Recent retrospective studies have suggested the temporarily revised guidelines could lead to an under detection of gestational diabetes of between 25%–29% (van Gemert et al. 2020; Zhu et al. 2021). With the National Hospitals Morbidity Database (NHMD) being the primary data source to report gestational diabetes incidence in AIHW monitoring reports, the impact on the incidence of gestational diabetes using NHMD data won’t be evident until late 2022 with the release of the 2021–22 NHMD. While MBS data processed to 1 August 2021 indicates the number of women receiving the OGTT and OGCT had returned to pre-COVID levels, further monitoring will determine the impact of successive waves of the COVID-19 pandemic on gestational diabetes screening and subsequent incidence numbers.

Figure 5: Number of women who received MBS-subsidised services for the diagnosis of gestational diabetes and management of pre-existing diabetes in pregnancy, by month, April 2019 to August 2021

The chart shows the number women who received MBS-subsidised services for the diagnosis of gestational diabetes and management of pre-existing diabetes in pregnancy, by month, April 2019 to August 2021. There was a sharp decline in the number of women receiving the oral glucose tolerance test for the screening of gestational diabetes throughout April to June 2020 with an overall 11% drop in the annual numbers between 2019 and 2020 (from 184,000 to 163,000, respectively). By January 2021, the numbers had returned to pre-COVID levels.

Diabetes medicine use

The COVID-19 pandemic has affected both patients and health practitioners in terms of the number of medical services, type of services and the way in which services are delivered (Sutherland et al. 2020). Medication access and supply has also been affected.

Analysis of the total volume of Pharmaceutical Benefits Scheme (PBS) prescriptions dispensed for ATC group A10, Drugs used in diabetes dispensed during 2019–20 and 2020–21 shows little change from 2018–19 when accounting for the expected increase in prescriptions dispensed over time. During 2019–20 and 2020–21, 15.4 and 16.5 million scripts for group A10 were dispensed, compared with 14.3 million for 2018–19 (Figure 6), a 7.8% increase from 2018–19 to 2019–20, and a 7.6% increase from 2019–20 to 2020–21.

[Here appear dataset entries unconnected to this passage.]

(** ** The number of nodes *)

Lemma internal_mid d p : complete lens → internal d p →
  ∃ c L, has_code lens c L ∧ pos lens c L = (2 * p + 1) * 2 ^ (15 - d).
Proof.
  intros Hcomp Hi. assert (Hr := internal_range _ _ Hi). set (m := (2 * p + 1) * 2 ^ (15 - d)).
  assert (Hpow : 2 ^ (16 - d) = 2 * 2 ^ (15 - d)) by (rewrite <-Z.pow_succ_r by lia; f_equal; lia).
  assert (0 < 2 ^ (15 - d)) by (apply pow_pos; lia).
  assert (Hm : m / 2 ^ (16 - d) = p) by (apply div_interval; lia).
  assert (Hp : 0 ≤ p < 2 ^ d).
  { destruct Hi as (_ & c & L & Hc & _ & <-). pose proof (pos_below _ _ _ Hcomp Hc). pose proof (pos_nonneg lens c L).
    destruct Hc. pose proof (pow_pos (16 - L)). apply prefix_range; lia. }
  assert (Hd16 : 2 ^ d * 2 ^ (16 - d) = 2 ^ 16) by (rewrite <-Z.pow_add_r by lia; f_equal; lia).
  destruct (code_exists lens m Hcomp) as (c & L & Hc & Hmc); [nia|]. exists c, L. split; [done|].
  destruct (Z.le_gt_cases L d) as [HLd|HLd].
  - exfalso. destruct Hi as (_ & c' & L' & Hc' & Hlt & Hp'). assert (c = c') as ->.
    { eapply (code_unique lens c c' L L' (pos lens c' L')); [done|done| |].
      - eapply (same_prefix c L d m); [done|lia|by rewrite Hm|done].
      - destruct Hc'. pose proof (pow_pos (16 - L')). lia. }
    destruct Hc as [H1 _], Hc' as [H2 _]. assert (L = L') by congruence. lia.
  - destruct Hc as [Hlc HL]. apply (in_interval lens c L m HL) in Hmc. unfold code in Hmc.
    destruct (pos_divide lens c L HL) as [q Hq]. rewrite Hq in *. assert (Hw : 0 < 2 ^ (16 - L)) by (apply pow_pos; lia).
    rewrite Z.div_mul in Hmc by lia. subst q. unfold m.
    assert (2 ^ (15 - d) = 2 ^ (L - 1 - d) * 2 ^ (16 - L)) as -> by (rewrite <-Z.pow_add_r by lia; f_equal; lia).
    rewrite Z.mul_assoc, Z.div_mul by lia. done.
Qed.

(** The middle of a cell names it. *)
Lemma mid_inj d p d' p' : 0 ≤ d ≤ 15 → 0 ≤ d' ≤ 15 → (2 * p + 1) * 2 ^ (15 - d) = (2 * p' + 1) * 2 ^ (15 - d') → d = d' ∧ p = p'.
Proof.
  assert (Hlt : ∀ d p d' p', 0 ≤ d < d' → d' ≤ 15 → (2 * p + 1) * 2 ^ (15 - d) ≠ (2 * p' + 1) * 2 ^ (15 - d')).
  { intros e q e' q' He He' Heq. assert (2 ^ (15 - e) = 2 ^ (e' - e - 1) * 2 * 2 ^ (15 - e')) as Hp.
    { rewrite <-(Z.pow_1_r 2) at 3. rewrite <-!Z.pow_add_r by lia. f_equal. lia. }
    rewrite Hp, Z.mul_assoc in Heq. apply Z.mul_reg_r in Heq; [|apply Z.pow_nonzero; lia]. lia. }
  intros Hd Hd' Heq. destruct (Z.lt_trichotomy d d') as [H|[->|H]].
  - exfalso. apply (Hlt d p d' p'); [lia|lia|done].
  - split; [done|]. apply Z.mul_reg_r in Heq; [lia|apply Z.pow_nonzero; lia].
  - exfalso. apply (Hlt d' p' d p); [lia|lia|done].
Qed.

Figure 6: Prescriptions dispensed for diabetes medicines, by quarter, 2017–18 to 2020–21

The chart shows the number of prescriptions dispensed for diabetes medicines by quarter between 2017–18 and 2020–21. During 2019–20 and 2020–21, 16.5 and 15.4 million scripts for group A10 were dispensed, compared with 14.3 million for 2018–19, a 7.8% increase from 2018–19 to 2019–20, and a 7.6% increase from 2019–20 to 2020–21.

There were, however, changes in consumer behaviour. An unusually high volume of diabetes scripts was dispensed in March 2020 (1.6 million), coinciding with the introduction of national restrictions, followed by a decrease in April 2020 (1.2 million) (Figure 7).

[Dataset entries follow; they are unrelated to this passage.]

Lemma MakeTable_tree orig out BitLen s (Q : Z → SCRATCH_DATA → Prop) :
  sd_ok orig out s → Forall (λ v, 0 ≤ v ≤ 16) lens → take (length lens) BitLen = lens →
  (∀ nodes s', sd_ok orig out s' → tree_on T s s' → tree_inv (length lens) nodes (cell_val T s') → Q 0 s') →
  wpd P (MakeTable N BitLen b T) Q s.
Proof.
  intros Hs Hl Htake HQ. unfold MakeTable. pose proof (table_bits_range T) as Hb. wpd_seq. apply wpd_require; [by destruct T|]. wpd_seq.
  apply wpd_require. { apply Z.leb_le. rewrite <-Htake at 1. rewrite length_take. lia. }
  rewrite Nat2Z.id, Htake. wpd_seq.
  apply (count_loop_counts P lens _ (λ _, 0)); [done|by apply (arr_replicate 17)| |].
  { intros i x Hx. by apply lookup_replicate in Hx as [-> _]. }
  intros Count HC Hf. cbn [Z.add] in Hf. assert (HSt := starts_base lens Count HC Hf).
  assert (Harr : arr 18 65536 (0 :: 0 :: start_loop (drop 1 Count) 1 0)).
  { destruct HC as [HCl _], (start_loop_arr (drop 1 Count) 1 0) as [HF Hlen']. split; [|by repeat constructor].
    cbn [length]. rewrite Hlen', length_drop. lia. }
  cbv zeta. set (Start := 0 :: 0 :: start_loop (drop 1 Count) 1 0) in *. assert (HSl : (length Start = 18)%nat) by (destruct Harr; lia).
  assert (Hscale := starts_scaled Start Harr HSt).
  destruct (lookup_lt_is_Some_2 Start 17) as [last Hlast]; [lia|]. wpd_seq. eapply wpd_get_at; [done|exact Hlast|].
  rewrite (HSt _ _ Hlast). change (Z.to_nat (Z.of_nat 17)) with 17%nat. rewrite Hcomp. change (negb (cast UINT16 (2 ^ 16) =? 0)) with false.
  cbv iota. assert (Hchars : ∀ s1, sd_ok orig out s1 → tree_on T s s1 →
    (∀ p, 0 ≤ p < 2 ^ b → base lens (Z.to_nat b + 1) ≤ p * 2 ^ (16 - b) → cell_val T s1 (InTable p) = 0) →
    wpd P (char_loop lens T b (weights b) 0 (scaled_start b Start) N) Q s1).
  { intros s1 Hs1 Ho1 Hz. pose proof (char_loop_tree P orig out T lens Hcomp Hlim 0 [] (scaled_start b Start) s1 Q Hl) as Hrun.
    rewrite Z.add_0_r, drop_0 in Hrun. apply Hrun; [lia|done| |done|by apply scaled_start_arr|].
    - apply tree_inv_init. intros d p x [Hp [[-> ->]|(_ & i & Hi & _)]] Hlong; [by apply Hz|by rewrite lookup_nil in Hi].
    - intros nodes s2 Hs2 Ho2 Ht2. eapply HQ; [done|by eapply tree_on_trans|done]. }
  destruct (lookup_lt_is_Some_2 Start (Z.to_nat (b + 1))) as [first Hfirst]; [lia|].
  wpd_seq. eapply wpd_get_at; [by destruct T| |].
  { unfold scaled_start. rewrite list_lookup_imap, Hfirst. cbn [fmap option_fmap option_map]. rewrite Z2Nat.id by (by destruct T).
    by rewrite (proj2 (Z.leb_gt (b + 1) b)), andb_false_r by lia. }
  pose proof (HSt _ _ Hfirst) as Hval. cbv beta in Hval. replace (Z.to_nat (Z.of_nat (Z.to_nat (b + 1)))) with (Z.to_nat b + 1)%nat in Hval by lia.
  pose proof short_codes as Hshort. assert (Hle : base lens (Z.to_nat b + 1) ≤ 2 ^ 16) by (rewrite <-Hcomp; apply base_mono; lia).
  assert (H16 : 2 ^ b * 2 ^ (16 - b) = 2 ^ 16) by (by destruct T). assert (Hw : 0 < 2 ^ (16 - b)) by (by destruct T).
  destruct (Z.eq_dec (base lens (Z.to_nat b + 1)) (2 ^ 16)) as [Hfull|Hpart].
  - rewrite Hval, Hfull. change (cast UINT16 (2 ^ 16)) with 0. rewrite Z.shiftr_0_l. cbn [Z.eqb negb andb]. wpd_seq.
    apply Hchars; [done|apply tree_on_refl|]. intros p Hp Hlong. exfalso. rewrite Hfull in Hlong. nia.
  - rewrite Hval, cast_id by (done || (cint_unfold; lia)). rewrite Z.shiftr_div_pow2 by (by destruct T).
    set (I := base lens (Z.to_nat b + 1) / 2 ^ (16 - b)) in *.
    assert (HI : 1 ≤ I < 2 ^ b) by (split; [apply Z.div_le_lower_bound; lia|apply Z.div_lt_upper_bound; lia]).
    replace (cast UINT16 (Z.shiftl 1 b)) with (2 ^ b) by (by destruct T).
    rewrite (proj2 (Z.eqb_neq _ _)), (proj2 (Z.ltb_lt _ _)) by lia. cbn [negb andb].
    apply wpd_bind, wpd_fill_last, fill_table_val with (orig := orig) (out := out);
      [done|lia|lia|by destruct T; cbn; lia|done|]. intros s1 Hs1 Ho1 Hv1. wpd_seq. apply Hchars; [done|done|].
    intros p Hp Hlong. rewrite Hv1, decide_True; [done|]. split; [|lia]. apply Z.div_le_upper_bound; lia.
Qed.

(** ** The search *)

(** The table and the nodes have their sizes. *)
Definition tables_ok (s : SCRATCH_DATA) : Prop :=
  arr NODES NODES (mLeft s) ∧ arr NODES NODES (mRight s) ∧ arr (table_size T) NODES (table_of T s) ∧ 0 ≤ mBitBuf s < 2 ^ 32.

(** At a node, the rest of the code leads to its character. *)
Lemma walk_tree nodes c L d i fuel s (Q : Z → SCRATCH_DATA → Prop) :
  tables_ok s → tree_inv (length lens) nodes (cell_val T s) → has_code lens c L → mBitBuf s / 2 ^ (32 - L) = code lens c L →
  nodes !! i = Some (d, mBitBuf s / 2 ^ (32 - d)) → b ≤ d < L → L - d ≤ Z.of_nat fuel → Q (Z.of_nat c) s →
  wpd P (walk fuel N (2 ^ (31 - d)) (N + Z.of_nat i)) Q s.
Proof.
  intros (Hl & Hr & Ht & Hbuf) Htree Hc Hx Hi Hd Hfuel HQ. revert d i Hi Hd Hfuel. pose proof (table_bits_range T) as Hb.
  assert (Hck : (c < length lens)%nat) by (destruct Hc as [Hlk%lookup_lt_Some _]; done). assert (HL : L ≤ 16) by (destruct Hc; lia).
  assert (Hpre : ∀ d, d ≤ L → 0 ≤ d → mBitBuf s / 2 ^ (32 - d) = pos lens c L / 2 ^ (16 - d)).
  { intros d HdL Hd0. assert (Hsplit : ∀ z w e, 0 ≤ w → 0 ≤ e → z / 2 ^ (w + e) = z / 2 ^ w / 2 ^ e).
    { intros z w e Hw He. rewrite Z.div_div by (try apply Z.pow_nonzero; try apply pow_pos; lia). f_equal. by rewrite Z.pow_add_r. }
    replace (32 - d) with ((32 - L) + (L - d)) by lia. replace (16 - d) with ((16 - L) + (L - d)) by lia.
    by rewrite !Hsplit, Hx by lia. }
  induction fuel as [|fuel IH]; intros d i Hi Hd Hfuel; [lia|]. cbn [walk]. wpd_seq.
  assert (Hnum := node_number T lens Hcomp Hlim _ _ _ _ _ _ Htree Hi).
  set (x := mBitBuf s / 2 ^ (32 - (d + 1))).
  set (ptr := (if Z.odd x then InRight else InLeft) (N + Z.of_nat i)).
  assert (Hat : at_cell lens b nodes (d + 1) x ptr).
  { split; [unfold x; rewrite Hpre by lia; apply prefix_range; [|lia]|].
    { pose proof (pos_nonneg lens c L). pose proof (pos_below lens c L Hcomp Hc). assert (0 < 2 ^ (16 - L)) by (apply pow_pos; lia). lia. }
    right. split; [lia|]. exists i. split; [|done]. rewrite Z.add_simpl_r, Hi. do 2 f_equal. unfold x. rewrite !Hpre by lia.
    by rewrite prefix_step by lia. }
  assert (Hcell : wpd P (get_at (if Z.odd x then mRight s else mLeft s) (N + Z.of_nat i)) (λ Val,
      wpd P (if Val >=? N then walk fuel N (Z.shiftr (2 ^ (31 - d)) 1) Val else mret Val) Q) s).
  { eapply get_at_index with (n := NODES) (B := NODES); [by destruct (Z.odd x)|lia|].
    replace (at_index (if Z.odd x then mRight s else mLeft s) (N + Z.of_nat i)) with (cell_val T s ptr)
      by (unfold ptr; by destruct (Z.odd x)).
    destruct (Z.eq_dec (d + 1) L) as [Hend|Hgo].
    - assert (Hleaf : leaf lens b (length lens) (d + 1) x c).
      { split; [done|]. exists L. split; [done|]. split; [lia|]. unfold x. rewrite Hpre by lia. rewrite Hend. apply in_interval; [by apply Hc|].
        by rewrite prefix_start by lia. }
      rewrite (ti_leaf _ _ _ _ _ Htree _ _ _ _ Hat Hleaf). rewrite Z.geb_leb, (proj2 (Z.leb_gt _ _)) by lia. by wpd_seq.
    - assert (Hin : (d + 1, x) ∈ nodes).
      { unfold x. rewrite Hpre by lia. eapply (ti_prefix _ _ _ _ _ Htree c L); [done|done|lia]. }
      apply list_elem_of_lookup in Hin as [j Hj]. rewrite (ti_node _ _ _ _ _ Htree _ _ _ _ Hat Hj).
      rewrite Z.geb_leb, (proj2 (Z.leb_le _ _)) by lia. rewrite Z.shiftr_div_pow2 by lia.
      replace (2 ^ (31 - d) / 2 ^ 1) with (2 ^ (31 - (d + 1))); [apply IH; [exact Hj|lia|lia]|].
      rewrite <-Z.pow_sub_r by lia. f_equal. lia. }
  assert (Hbit : negb (Z.land (mBitBuf s) (2 ^ (31 - d)) =? 0) = Z.odd x).
  { rewrite land_pow2 by lia. unfold x. rewrite Z.testbit_odd, Z.shiftr_div_pow2 by lia. do 3 f_equal. lia. }
  rewrite Hbit. by destruct (Z.odd x); wpd_seq.
Qed.

Lemma lookup_tree nodes c L fuel s (Q : Z → SCRATCH_DATA → Prop) :
  tables_ok s → tree_inv (length lens) nodes (cell_val T s) → has_code lens c L → mBitBuf s / 2 ^ (32 - L) = code lens c L →
  16 - b ≤ Z.of_nat fuel → Q (Z.of_nat c) s → wpd P (lookup fuel T b N) Q s.
Proof.
  intros Hs Htree Hc Hx Hfuel HQ. pose proof (table_bits_range T) as Hb. assert (HL : 1 ≤ L ≤ 16) by apply Hc.
  assert (Hck : (c < length lens)%nat) by (destruct Hc as [Hlk%lookup_lt_Some _]; done).
  destruct Hs as (Hl & Hr & Ht & Hbuf). unfold lookup. wpd_seq. unfold BITBUFSIZ.
  eapply wpd_some; [apply c_shr32_ok; lia|]. wpd_seq. set (x := mBitBuf s / 2 ^ (32 - b)).
  rewrite Z.shiftr_div_pow2 by lia. fold x.
  assert (Hxr : 0 ≤ x < 2 ^ b).
  { pose proof (shiftr_bound (mBitBuf s) b Hbuf ltac:(lia)) as H. by rewrite Z.shiftr_div_pow2 in H by lia. }
  assert (Hx16 : 0 ≤ mBitBuf s / 2 ^ 16 < 2 ^ 16) by (split; [apply Z.div_pos; lia|apply Z.div_lt_upper_bound; lia]).
  assert (Hin : pos lens c L ≤ mBitBuf s / 2 ^ 16 < pos lens c L + 2 ^ (16 - L)).
  { apply in_interval; [done|]. by rewrite buffer_prefix by lia. }
  assert (Hat : at_cell lens b nodes b x (InTable x)) by (split; [done|by left]).
  assert (Hcell : wpd P (get_at (table_of T s) x) (λ Val,
      wpd P (if Val >=? N then walk fuel N (Z.shiftl 1 (32 - 1 - b)) Val else mret Val) Q) s).
  { eapply get_at_index; [exact Ht|by destruct T|]. change (at_index (table_of T s) x) with (cell_val T s (InTable x)).
    destruct (Z.le_gt_cases L b) as [HLb|HLb].
    - assert (Hleaf : leaf lens b (length lens) b x c).
      { split; [done|]. exists L. split; [done|]. split; [lia|].
        apply (same_prefix lens c L b (mBitBuf s / 2 ^ 16)); [done|lia| |done].
        by rewrite prefix_start, buffer_prefix by lia. }
      rewrite (ti_leaf _ _ _ _ _ Htree _ _ _ _ Hat Hleaf). rewrite Z.geb_leb, (proj2 (Z.leb_gt _ _)) by lia. by wpd_seq.
    - assert (Hnode : (b, x) ∈ nodes).
      { replace x with (pos lens c L / 2 ^ (16 - b)); [by eapply (ti_prefix _ _ _ _ _ Htree c L); [|done|lia]|].
        unfold x. rewrite <-buffer_prefix by lia. destruct (pos_divide lens c L HL) as [q Hq].
        assert (Hs : ∀ z, z / 2 ^ (16 - b) = z / 2 ^ (16 - L) / 2 ^ (L - b)).
        { intros z. rewrite Z.div_div by (try apply Z.pow_nonzero; try apply pow_pos; lia). f_equal. rewrite <-Z.pow_add_r by lia. f_equal. lia. }
        apply in_interval in Hin; [|done]. unfold code in Hin. by rewrite !Hs, Hin. }
      apply list_elem_of_lookup in Hnode as [i Hi]. rewrite (ti_node _ _ _ _ _ Htree _ _ _ _ Hat Hi).
      rewrite Z.geb_leb, (proj2 (Z.leb_le _ _)) by lia. rewrite Z.shiftl_1_l. replace (32 - 1 - b) with (31 - b) by lia.
      eapply walk_tree; [exact (conj Hl (conj Hr (conj Ht Hbuf)))|done|done|done|exact Hi|lia|lia|done]. }
  destruct T; cbn [get_table]; wpd_seq; exact Hcell.
Qed.
End lookup.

In March 2020, the Australian Government implemented temporary changes to medicines regulation to support Australians’ continued access to PBS medicines during the COVID-19 pandemic. Some of these changes were in response to the dramatic increase in demand for medicines during early March, which resulted in pharmacies and wholesalers reporting medicine shortages.

The measures included a restriction on the quantity of medicines purchased to discourage unnecessary medicine stockpiling, continued dispensing emergency measures to allow one month supply of a patient’s usual medicines without a prescription, a home delivery service for eligible patients, digital image-based prescriptions to support telehealth medical services, and arrangements for medicine substitution by pharmacists without prior approval from the prescribing doctor (AIHW 2020).

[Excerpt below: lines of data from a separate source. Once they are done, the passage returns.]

Lemma same_tables_trans s1 s2 s3 : same_tables s1 s2 → same_tables s2 s3 → same_tables s1 s3.
Proof. unfold same_tables. intros (?&?&?&?) (?&?&?&?). split_and!; congruence. Qed.

Lemma same_tables_read_on s s' : read_on s s' → same_tables s s'.
Proof. intros ->. done. Qed.

Lemma decodes_same_tables T lens s s' : same_tables s s' → decodes T lens s → decodes T lens s'.
Proof. intros (Hl & Hr & Hc & Hp). apply decodes_ext; [done|done|by destruct T]. Qed.

(** The nodes of the large table are out of reach for the small ones. *)
Lemma decodes_other lens s s' : 2 * limit PTTable ≤ Z.of_nat (length lens) → tree_on PTTable s s' → decodes CTable lens s → decodes CTable lens s'.
Proof.
  intros Hn [Hst Hl Hr] (Hcomp & Hlim & nodes & Htree). split; [done|]. split; [done|]. exists nodes.
  eapply tree_inv_ext; [|exact Htree]. intros d p x [_ [[_ ->]|(_ & i & _ & ->)]].
  - rewrite Hst. done.
  - destruct (Z.odd p); cbn [cell_val]; [apply Hr|apply Hl]; lia.
Qed.

Lemma set_range_all (l : list Z) n v : Z.of_nat (length l) = n →
  take (Z.to_nat 0) l ++ replicate (Z.to_nat n) v ++ drop (Z.to_nat (0 + n)) l = replicate (Z.to_nat n) v.
Proof. intros Hn. rewrite drop_ge by lia. by rewrite app_nil_r. Qed.

Section lens.
Context (P : Prop) (orig out : Z).
(* ===== verification/DecompressHang.v ===== *)
(** * A source that the decompressor never leaves

    MakeTable accepts code lengths that overfill the code space by a multiple of the
    whole space, because Start[17] wraps to 0.  The nodes that such lengths write can
    form a cycle, and a later block with all-zero lengths keeps the table that leads
    into it.  The mask of the walk is 0 after 24 steps, so nothing ends the loop. *)
From S2P Require Import Prelude CBase Math64 Decompress DecompressBits.
Local Open Scope Z_scope.

(** ** Endless runs *)

Definition endless {A} (m : D A) (s : SCRATCH_DATA) : Prop := m s = Lost.

Lemma endless_first {A B} (m : D A) (k : A → D B) s : endless m s → endless (m ≫= k) s.
Proof. unfold endless, mbind, D_bind. by intros ->. Qed.

Lemma endless_later {A B} (m : D A) (k : A → D B) x s s' : m s = Done x s' → endless (k x) s' → endless (m ≫= k) s.
Proof. unfold endless, mbind, D_bind. by intros ->. Qed.

(** Run the head of a program on a closed state; unfold a program on it. *)
Ltac head_runs := eapply endless_later; [vm_compute; reflexivity|]; cbv beta.
Ltac unfold_run f := match goal with |- endless _ ?s => let st := fresh "st" in set (st := s); unfold f; subst st end.

Ltac branch :=
  lazymatch goal with |- endless (if ?c then ?a else ?b) ?s =>
    let v := eval vm_compute in c in
    lazymatch v with true => change (endless a s) | false => change (endless b s) end
  end.
Ltac round_starts :=
  match goal with |- endless _ ?s => let st := fresh "st" in set (st := s); cbn [decode_loop]; subst st end.

(** ** The cycle *)

Lemma land_low Buf Mask : Buf `mod` 2 ^ 24 = 0 → 0 ≤ Mask < 2 ^ 24 → Z.land Buf Mask = 0.
Proof.
  intros Hb Hm. rewrite <-(Z.mod_small Mask (2 ^ 24)) by done. rewrite <-Z.land_ones by done.
  rewrite (Z.land_comm Mask), Z.land_assoc, Z.land_ones by done. by rewrite Hb.
Qed.

Lemma walk_cycle fuel Limit Mask a b s :
  mBitBuf s `mod` 2 ^ 24 = 0 → 0 ≤ Mask < 2 ^ 24 → Limit ≤ a → Limit ≤ b → 0 ≤ a → 0 ≤ b →
  mLeft s !! Z.to_nat a = Some b → mLeft s !! Z.to_nat b = Some a → endless (walk fuel Limit Mask a) s.
Proof.
  intros Hbuf. revert a b Mask. induction fuel as [|fuel IH]; intros a b Mask HM Ha Hb Ha0 Hb0 Hab Hba; [done|]. cbn [walk].
  eapply endless_later; [done|]. rewrite land_low by done. cbn [Z.eqb negb].
  eapply endless_later; [done|]. eapply endless_later; [unfold get_at; by rewrite (proj2 (Z.leb_le _ _)), Hab by done|].
  rewrite Z.geb_leb, (proj2 (Z.leb_le _ _)) by done. apply (IH _ a); try done.
  rewrite Z.shiftr_div_pow2 by done. split; [apply Z.div_pos; lia|]. apply Z.div_lt_upper_bound; lia.
Qed.

(** ** The source *)

Definition looping_source : list Z :=
  [62;0;0;0;100;0;0;0;0;1;159;222;7;107;36;145;182;195;31;7;191;125;247;222;171;205;224;83;254;143;210;72;32;0;1;
   159;222;7;107;36;145;182;195;31;7;127;125;247;222;171;205;224;83;254;47;223;197;36;130;0;0;16;128;15;248;0;0;0;0;0].

(** Two blocks build the cycle, the third meets it. *)
Lemma looping_run walk_fuel : endless (tiano_body walk_fuel) (initial (drop 8 looping_source) (replicate 100 0) 62 100 4).
Proof.
  unfold tiano_body. head_runs. apply endless_first. unfold_run Decode. head_runs.
  change (S (S (Z.to_nat 100))) with (S (S (S 99))). generalize 99%nat. intros n.
  do 2 (round_starts; do 2 head_runs; do 2 branch; do 2 head_runs; branch; head_runs).
  round_starts. apply endless_first. unfold_run DecodeC. head_runs. apply endless_first. branch.
  unfold_run read_tables. do 4 head_runs. branch. apply endless_first. unfold_run ReadCLen. head_runs. branch.
  apply endless_first. generalize (Z.to_nat NC). intros m.
  match goal with |- endless _ ?s => set (st := s); cbn [c_len_loop]; subst st end. branch.
  apply endless_first. unfold_run lookup. do 4 head_runs. branch.
  destruct walk_fuel as [|f]; [reflexivity|]. match goal with |- endless _ ?s => set (st := s); cbn [walk]; subst st end. do 3 head_runs. branch.
  eapply (walk_cycle _ _ _ 510 25); vm_compute; (reflexivity || (split; [intros H; discriminate H|reflexivity]) || (intros H; discriminate H)).
Qed.

(** C34: UefiDecompress does not terminate on every source that UefiDecompressGetInfo
    accepts: for a source of 70 bytes and a destination of 100, no number of steps is
    enough for its search in a code tree. *)
Theorem decompress_endless walk_fuel :
  UefiDecompressGetInfo 0 looping_source (Z.of_nat (length looping_source)) = Some (RETURN_SUCCESS, Some (100, 0)) ∧
  UefiDecompress walk_fuel looping_source (replicate 100 0) = Searching.
Proof.
  split; [reflexivity|]. unfold UefiDecompress, UefiTianoDecompress.
  change (le32_at looping_source 0) with (Some 62). change (le32_at looping_source 4) with (Some 100).
  cbn [Z.eqb Pos.eqb orb negb]. by rewrite (looping_run walk_fuel : tiano_body _ _ = Lost).
Qed.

Figure 7: Prescriptions dispensed for diabetes medicines, by month, 2017–18 to 2020–21

The chart shows the number of prescriptions dispensed for diabetes medicines by month between 2017–18 and 2020–2021. An unusually high volume of diabetes scripts was dispensed in March 2020 (1.6 million), coinciding with the introduction of national restrictions, followed by a decrease in April 2020 (1.2 million).